An Analytical Approach for Dispatch Operations of Emergency Medical Services: A Case Study of COVID-19

ABSTRACT: Emergency medical services (EMS) aims to deliver timely ambulatory care to incidents in communities. However, the operations of EMS may contend with suddenly increasing demands resulting from unexpected disasters such as disease outbreaks (e.g., COVID-19) or hurricanes. To this end, it usually requires better strategical decisions to dispatch, allocate, and reallocate EMS resources to meet the demand changes over time in terms of demographic and geographic distribution of incidents. In this study, we focus on the operation of the EMS resources (i.e., ambulance dispatch) in response to a demand disruption amid the COVID-19 pandemic. Specifically, we present a analytical framework to (1) analyze the underlying demographic and geographic patterns of emergency incidents and EMS resources; (2) develop a mathematical programming model to identify potential demand gaps of EMS coverage across different districts; and (3) provide a remedial reallocation solution to the EMS system with the existing ambulance capacity.
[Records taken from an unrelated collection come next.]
(** ** Timers, clock cells and messages *)

Lemma depsChanged_false_all (prev next : Game) :
  depsChanged prev next = false ->
  matchedPairs prev = matchedPairs next /\ gameStarted prev = gameStarted next
  /\ moves prev = moves next /\ timeElapsed prev = timeElapsed next.
Proof.
  unfold depsChanged. intros H. apply negb_false_iff in H.
  apply andb_prop in H as [H H4]. apply andb_prop in H as [H H3].
  apply andb_prop in H as [H1 H2].
  repeat split; try (now apply Z.eqb_eq). now apply Bool.eqb_prop.
Qed.

Lemma commit_no_win (d : string) (prev next : Game) :
  matchedPairs next <> totalPairs d \/ gameStarted next = false ->
  commit d prev next = (next, []).
Proof.
  intros H. unfold commit, winCheck.
  destruct (depsChanged prev next); [| reflexivity].
  destruct (Z.eqb_spec (matchedPairs next) (totalPairs d)) as [E | _];
    [| reflexivity].
  destruct H as [H | ->]; [contradiction | reflexivity].
Qed.

Lemma handleCardClick_scheduled (now cardId a b : Z) (g : Game) :
  rejected cardId g = false -> flippedCards g ++ [cardId] = [a; b] ->
  exists t, snd (handleCardClick now cardId g) = [t]
            /\ firstId t = a /\ secondId t = b /\ due t = now + delay t
            /\ (branch t = MatchFound /\ delay t = 1000
                \/ branch t = NoMatch /\ delay t = 1500).
Proof.
  intros R E. pose proof (handleCardClick_accepted now _ _ R) as H.
  cbv zeta in H. rewrite H, E. clear H. simpl.
  destruct (sameSymbol _ _); eexists; simpl; repeat split; auto.
Qed.

Section Clock.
The proposed method is validated with emergency response incident data in New York City for the first COVID-19 surge from March to April 2020. We found that it takes a long incident response time to scenes which reflects unexpected incident demands during COVID-19 surge. To cover such disruptive demands, ambulances need to be reallocated between service districts while meeting the response time standard. The proposed framework can be potentially applied to similar disruptive scenarios in the future and other operational systems disrupted by other disasters. HIGHLIGHTS: We propose an analytical framework using optimization modeling and simulation techniques for EMS resource allocation in response to a demand disruption amid the COVID-19 pandemic. We propose mathematical programming models to identify potential demand gaps of EMS coverage across different districts. We provide a remedial reallocation solution to the EMS system with the existing ambulance capacity.